If this was a real interview question, they would have expected you to come up with something like this:

def longest_substring(string, words):
    tree = SuffixTree(string)
    best = ""
    for word in words:
        if len(word) > len(best) and word in tree:
            best = word
    return best

You certainly had the right idea when you started to preprocess the string to allow for faster searches, but your implementation is not only slow but also produces wrong results, as others have already commented. The correct method is to construct a full suffix tree, which can be done in linear time. The implementation thereof is out of scope for an interview question, it is sufficient to show that you know what a suffix tree does and why it's applicable here. There are also library implementations.

Next, you sorted the candidate words by length. This is unhelpful, even harmful in certain situations. If the shortest candidate word is the only valid substring, you still need to test all others. The only thing you 'gain' from sorting is an increase in time complexity.

The code can be made quite a bit more readable by moving parts of the logic into a separate class. Also, sorting the candidates by length is not helpful, even harmful in certain situations. If the shortest candidate word is the only valid subsequence, you still need to test all others. The only thing you 'gain' from sorting is an increase in time complexity. The main method could look like this:

def longest_subsequence(string, words):
    sequences = Sequences(string)
    best = ""
    for word in words:
        if len(word) > len(best) and word in sequences:
            best = word
    return best

Preprocessing has moved into the Sequences constructor and look-ups are now performed by the in operator.
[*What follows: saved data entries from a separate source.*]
Lemma assoc_set_eq {K V} `{EqDecision K} (k : K) (v : V) l : assoc k (assoc_set k v l) = Some v.
Proof. induction l as [|[k' v'] l IH]; simpl; repeat case_decide; simpl; repeat case_decide; congruence. Qed.

Lemma assoc_set_ne {K V} `{EqDecision K} (k k' : K) (v : V) l :
  k <> k' -> assoc k' (assoc_set k v l) = assoc k' l.
Proof.
  intros. induction l as [|[k0 v0] l IH]; simpl; repeat case_decide; simpl; repeat case_decide; congruence.
Qed.

Lemma assoc_Some_elem {K V} `{EqDecision K} (k : K) (v : V) l : assoc k l = Some v -> (k, v) ∈ l.
Proof. induction l as [|[k' v'] l IH]; simpl; [done|]. case_decide; set_solver. Qed.

Lemma assoc_NoDup_elem {K V} `{EqDecision K} (k : K) (v : V) l :
  NoDup l.*1 -> (k, v) ∈ l -> assoc k l = Some v.
Proof.
  induction l as [|[k' v'] l IH]; csimpl; [by intros _ ?%not_elem_of_nil|].
  intros [Hk Hnd]%NoDup_cons [[= -> ->]|Hin]%elem_of_cons; [by rewrite decide_True|].
  rewrite decide_False; [by apply IH|]. intros ->. apply Hk. apply list_elem_of_fmap. by exists (k', v).
Qed.

Lemma assoc_set_keys_old {K V} `{EqDecision K} (k : K) (v : V) l :
  k ∈ l.*1 -> (assoc_set k v l).*1 = l.*1.
Proof.
  induction l as [|[k' v'] l IH]; csimpl; [set_solver|].
  case_decide as Hk; csimpl; [by subst|]. intros Hin. rewrite IH; set_solver.
Qed.

Lemma assoc_set_keys_new {K V} `{EqDecision K} (k : K) (v : V) l :
  k ∉ l.*1 -> assoc_set k v l = l ++ [(k, v)].
Proof.
  induction l as [|[k' v'] l IH]; csimpl; [done|].
  intros Hin. rewrite decide_False by set_solver. rewrite IH; set_solver.
Qed.

Lemma assoc_keys {K V} `{EqDecision K} (k : K) (l : list (K * V)) :
  is_Some (assoc k l) <-> k ∈ l.*1.
Proof.
  induction l as [|[k' v] l IH]; csimpl; [split; [intros [? ?]; done|set_solver]|].
  rewrite elem_of_cons, <- IH. case_decide; naive_solver.
Qed.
The inner workings of the sequences-object don't matter for now, as long as preprocessing is done in linear time and look-ups are fast, i.e. do not require an exhaustive search.

You could just move your preprocessing code (s_dict_first = {}; for i,s in ...) into the constructor of Sequences and your implementation of isSubstringPresent into the in-operator and be done, but we can do better. Instead of locating only the first character using a dictionary and then falling back to an exhaustive search, we can create dictionaries for all characters.
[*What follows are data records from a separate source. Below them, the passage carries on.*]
(* ===== verification/PyStr.v ===== *)
(** * Python string operations

    The [str] methods the code uses, on [string].  A Python [str] is modelled by
    its UTF-8 bytes; on ASCII text (all the text the code inspects character by
    character) a byte is a character, and [str] comparison, which goes by code
    point, agrees with the byte order. *)

From S2P Require Import Prelude.

Declare Scope py_scope.
Delimit Scope py_scope with py.

(** ** Characters *)

Definition ascii_in (lo hi : nat) (c : ascii) : bool :=
  (lo <=? nat_of_ascii c)%nat && (nat_of_ascii c <=? hi)%nat.

Definition is_digit (c : ascii) : bool := ascii_in 48 57 c.
Definition is_upper (c : ascii) : bool := ascii_in 65 90 c.
Definition is_lower (c : ascii) : bool := ascii_in 97 122 c.
Definition is_alpha (c : ascii) : bool := is_upper c || is_lower c.
Definition is_alnum (c : ascii) : bool := is_alpha c || is_digit c.
(** [\w] *)
Definition is_word (c : ascii) : bool := is_alnum c || Ascii.eqb c "_"%char.
(** [str.isspace], [\s]: tab .. carriage return, the four separators, blank *)
Definition is_space (c : ascii) : bool :=
  ascii_in 9 13 c || ascii_in 28 31 c || Ascii.eqb c " "%char.
(** The line boundaries of [str.splitlines] below 128 *)
Definition is_linebreak (c : ascii) : bool := ascii_in 10 13 c || ascii_in 28 30 c.

Definition lower_char (c : ascii) : ascii :=
  if is_upper c then ascii_of_nat (nat_of_ascii c + 32) else c.
Definition upper_char (c : ascii) : ascii :=
  if is_lower c then ascii_of_nat (nat_of_ascii c - 32) else c.

Definition nl : ascii := "010"%char.
Definition cr : ascii := "013"%char.
Definition nls : string := String nl "".
Definition dquote : string := String "034"%char "".

(** ** Slices and predicates *)

Definition truthy (s : string) : bool := match s with "" => false | _ => true end.

Fixpoint smap (f : ascii -> ascii) (s : string) : string :=
  match s with "" => "" | String c s' => String (f c) (smap f s') end.

Definition lower (s : string) : string := smap lower_char s.
Definition upper (s : string) : string := smap upper_char s.
Definition capitalize (s : string) : string :=
  match s with "" => "" | String c s' => String (upper_char c) (lower s') end.

(** [s[n:]] and [s[:n]] *)
Fixpoint sdrop (n : nat) (s : string) : string :=
  match n, s with
  | 0, _ => s
  | S n', String _ s' => sdrop n' s'
  | S _, "" => ""
  end.

Fixpoint stake (n : nat) (s : string) : string :=
  match n, s with
  | S n', String c s' => String c (stake n' s')
  | _, _ => ""
  end.

(** [s[i:j]] *)
Definition slice (i j : nat) (s : string) : string := stake (j - i) (sdrop i s).

Fixpoint drop_prefix (p s : string) : option string :=
  match p, s with
  | "", _ => Some s
  | String c p', String d s' => if Ascii.eqb c d then drop_prefix p' s' else None
  | String _ _, "" => None
  end.

Definition starts_with (p s : string) : bool :=
  match drop_prefix p s with Some _ => true | None => false end.

Fixpoint srev_app (s acc : string) : string :=
  match s with "" => acc | String c s' => srev_app s' (String c acc) end.
Definition srev (s : string) : string := srev_app s "".

Definition ends_with (p s : string) : bool := starts_with (srev p) (srev s).

Definition removesuffix (p s : string) : string :=
  if ends_with p s then stake (String.length s - String.length p) s else s.

(** [s.find(sub)]; [None] is Python's [-1] *)
Fixpoint sfind (sub s : string) : option nat :=
  if starts_with sub s then Some 0
  else match s with
       | "" => None
       | String _ s' => S <$> sfind sub s'
       end.

(** [s.find(sub, start)] for [start <= len(s)] *)
Definition sfind_at (sub s : string) (start : nat) : option nat :=
  (fun k => start + k) <$> sfind sub (sdrop start s).

(** [sub in s] *)
Definition contains (sub s : string) : bool :=
  match sfind sub s with Some _ => true | None => false end.

Notation "a ∈? s" := (contains a s) (at level 70) : py_scope.

Fixpoint count_char (c : ascii) (s : string) : nat :=
  match s with
  | "" => 0
  | String d s' => (if Ascii.eqb c d then 1 else 0) + count_char c s'
  end.

(** [s.count(c, 0, n)] *)
Definition count_before (c : ascii) (s : string) (n : nat) : nat := count_char c (stake n s).

(** ** Splitting and joining *)

(** [s.split(c)] on a one-character separator *)
Fixpoint split_char (c : ascii) (s : string) : list string :=
  match s with
  | "" => [""]
  | String d s' =>
      if Ascii.eqb c d then "" :: split_char c s'
      else match split_char c s' with
           | [] => [String d ""]
           | p :: ps => String d p :: ps
           end
  end.

(** [s.split(sep)] for a separator of several characters; [cur] is the current piece, in reverse *)
Fixpoint split_str_aux (sep : string) (skip : nat) (cur s : string) : list string :=
  match s with
  | "" => [srev cur]
  | String c s' =>
      match skip with
      | S k => split_str_aux sep k cur s'
      | 0 => match drop_prefix sep s with
             | Some _ => srev cur :: split_str_aux sep (String.length sep - 1) "" s'
             | None => split_str_aux sep 0 (String c cur) s'
             end
      end
  end.
Definition split_str (sep s : string) : list string := split_str_aux sep 0 "" s.

(** [sep.join(parts)] *)
Fixpoint join (sep : string) (l : list string) : string :=
  match l with
  | [] => ""
  | [p] => p
  | p :: l' => p +:+ sep +:+ join sep l'
  end.

Definition unlines (l : list string) : string := join nls l.

(** [s.split(sep, 1)]: the text before and after the first separator *)
Definition split_once (sep s : string) : option (string * string) :=
  i ← sfind sep s; Some (stake i s, sdrop (i + String.length sep) s).

Definition head_or_empty (l : list string) : string := default "" (head l).
Definition last_or_empty (l : list string) : string := default "" (last l).

(** [s.split(c)[0]] and [s.split(c)[-1]] *)
Definition before_char (c : ascii) (s : string) : string := head_or_empty (split_char c s).
Definition after_last_char (c : ascii) (s : string) : string := last_or_empty (split_char c s).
This can be done efficiently by walking the string backwards, starting with an empty dictionary. As we walk, we record the last (actually the next, since we're walking backwards) occurrence of each character. We then store all these dictionaries in a list.

class Sequences:
    """Fast lookups for subsequences in a fixed string"""
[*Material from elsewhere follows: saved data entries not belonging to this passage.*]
(* ===== verification/Escalation.v ===== *)
(** * Domain escalation triggers (audit_agent/escalation.py)

    [domain_escalation] is the first-match ladder over triggers 3 to 7.  The
    trigger names are the members of the kernel's [EscalationTrigger] that the
    module uses; [EscalationResult] carries the three fields it fills. *)

From S2P Require Import Prelude PyStr Finding.

Inductive escalation_trigger :=
  | critical_finding | unverified_high | mock_test | contradicting_findings | unknown_pattern.

#[export] Instance escalation_trigger_eq_dec : EqDecision escalation_trigger.
Proof. solve_decision. Defined.

Record EscalationResult := mkEscalation {
  triggered : bool;
  trigger : escalation_trigger;
  detail : string;
  }.

(** [abs(rank(existing) - rank(finding))] *)
Definition rank_gap (a b : severity) : nat :=
  (severity_rank a - severity_rank b) + (severity_rank b - severity_rank a).

Definition same_place (a b : Finding) : bool :=
  String.eqb (location a) (location b) && String.eqb (function_name a) (function_name b).

(** The loop of trigger 6: the first existing finding at the same location and
    function whose severity is two ranks away. *)
Definition first_contradiction (f : Finding) (existing : list Finding) : option Finding :=
  first (fun e => same_place e f && (2 <=? rank_gap (f_severity e) (f_severity f))%nat) existing.

Definition untagged_serious (f : Finding) : bool :=
  is_none (f_bastet_tag f)
  && negb (bool_decide (f_severity f = Severity.informational \/ f_severity f = Severity.low)).

Definition domain_escalation (finding : option Finding) (existing : list Finding)
    : option EscalationResult :=
  match finding with
  | None => None
  | Some f =>
    if bool_decide (f_severity f = Severity.critical) then
      Some (mkEscalation true critical_finding
        ("Critical severity finding at " +:+ location f))
    else if bool_decide (f_severity f = Severity.high)
            && bool_decide (f_status f = FindingStatus.unverified) then
      Some (mkEscalation true unverified_high
        ("Unverified high-severity finding " +:+ finding_id f +:+ " at " +:+ location f))
    else if bool_decide (f_poc_status f = Some PoCStatus.mock_review) then
      Some (mkEscalation true mock_test
        ("PoC for " +:+ finding_id f +:+ " uses mock patterns — human review required"))
    else match first_contradiction f existing with
    | Some e =>
        Some (mkEscalation true contradicting_findings
          ("Contradicting severity at " +:+ location f +:+ ": existing="
           +:+ enum_value (f_severity e) +:+ ", new=" +:+ enum_value (f_severity f)))
    | None =>
      if untagged_serious f then
        Some (mkEscalation true unknown_pattern
          ("No Bastet tag on " +:+ enum_value (f_severity f) +:+ " finding " +:+ finding_id f))
      else None
    end
  end.

(** ** The abstract ladder

    Each trigger as an independent condition; the ladder must report the first
    that holds and stay silent exactly when none does. *)
Definition trigger_holds (t : escalation_trigger) (f : Finding) (existing : list Finding) : Prop :=
  match t with
  | critical_finding => f_severity f = Severity.critical
  | unverified_high => f_severity f = Severity.high /\ f_status f = FindingStatus.unverified
  | mock_test => f_poc_status f = Some PoCStatus.mock_review
  | contradicting_findings =>
      exists e, e ∈ existing /\ location e = location f /\ function_name e = function_name f /\
        (2 <= rank_gap (f_severity e) (f_severity f))
  | unknown_pattern =>
      f_bastet_tag f = None /\ f_severity f <> Severity.informational /\ f_severity f <> Severity.low
  end.

Definition trigger_order (t : escalation_trigger) : nat :=
  match t with
  | critical_finding => 3 | unverified_high => 4 | mock_test => 5
  | contradicting_findings => 6 | unknown_pattern => 7
  end.

Lemma first_contradiction_spec f existing :
  is_none (first_contradiction f existing) = false <-> trigger_holds contradicting_findings f existing.
Proof.
  unfold first_contradiction, same_place. destruct (first _ _) as [e|] eqn:E; cbn.
  - apply first_Some in E as [Hin Hb]. boolify. destruct Hb as [[H1 H2] H3].
    apply String.eqb_eq in H1, H2. apply Nat.leb_le in H3. split; eauto 10.
  - split; [done|]. intros (e & Hin & H1 & H2 & H3). rewrite first_None in E.
    specialize (E e Hin). rewrite H1, H2, !String.eqb_refl in E. cbn [andb] in E.
    apply Nat.leb_gt in E. lia.
Qed.

Lemma untagged_serious_spec f existing :
  untagged_serious f = true <-> trigger_holds unknown_pattern f existing.
Proof.
  unfold untagged_serious. cbn. rewrite andb_true_iff, negb_true_iff, bool_decide_eq_false.
  destruct (f_bastet_tag f); cbn; naive_solver.
Qed.

(**  The escalation ladder implements the five independent triggers with
    first-match-wins priority: it reports trigger [t] exactly when the condition
    of [t] holds and no earlier trigger's condition does, and it returns nothing
    exactly when no trigger's condition holds. *)
Theorem domain_escalation_first_match (f : Finding) (existing : list Finding) :
  match domain_escalation (Some f) existing with
  | Some r =>
      triggered r = true /\ trigger_holds (trigger r) f existing /\
      forall t, trigger_order t < trigger_order (trigger r) -> ~ trigger_holds t f existing
  | None => forall t, ~ trigger_holds t f existing
  end.
Proof.
  pose proof (first_contradiction_spec f existing) as H6.
  pose proof (untagged_serious_spec f existing) as H7.
  unfold domain_escalation.
  case_bool_decide as H3; [split_and!; [done..|intros []; cbn; lia]|].
  case_bool_decide as H4a; cbn [andb].
  - case_bool_decide as H4b; [split_and!; [done..|intros []; cbn; lia || naive_solver]|].
    case_bool_decide as H5; [split_and!; [done..|intros []; cbn; lia || naive_solver]|].
    destruct (first_contradiction f existing) as [e|]; cbn in H6.
    + split_and!; [done|by apply H6|intros []; cbn; lia || naive_solver].
    + destruct (untagged_serious f).
      * split_and!; [done|by apply H7|]. intros []; cbn; try (lia || naive_solver).
      * intros t. destruct t; naive_solver.
  - case_bool_decide as H5; [split_and!; [done..|intros []; cbn; lia || naive_solver]|].
    destruct (first_contradiction f existing) as [e|]; cbn in H6.
    + split_and!; [done|by apply H6|intros []; cbn; lia || naive_solver].
    + destruct (untagged_serious f).
      * split_and!; [done|by apply H7|]. intros []; cbn; try (lia || naive_solver).
      * intros t. destruct t; naive_solver.
Qed.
    def __init__(self, string):
        """Constructor, preprocessing in O(n) time"""
        n = len(string)
        self.next = [None] * (n+1)
        self.next[n] = {}
        for i in range(n,0,-1):
            self.next[i-1] = { **self.next[i], string[i-1]: i }

    def __contains__(self, string):
        """Fast lookup"""
        i = 0
        for char in string:
            if char not in self.next[i]: return False
            i = self.next[i][char]
        return True

If we later want to look up the word apple, we go to the first dictionary and query it for the first occurrence of the character a, which might be at position 10. We then grab the 10th dictionary from the list of dictionaries and query it for a p, so we get the position of the first p that comes after position 10. We continue until either a query fails or the entire word was found.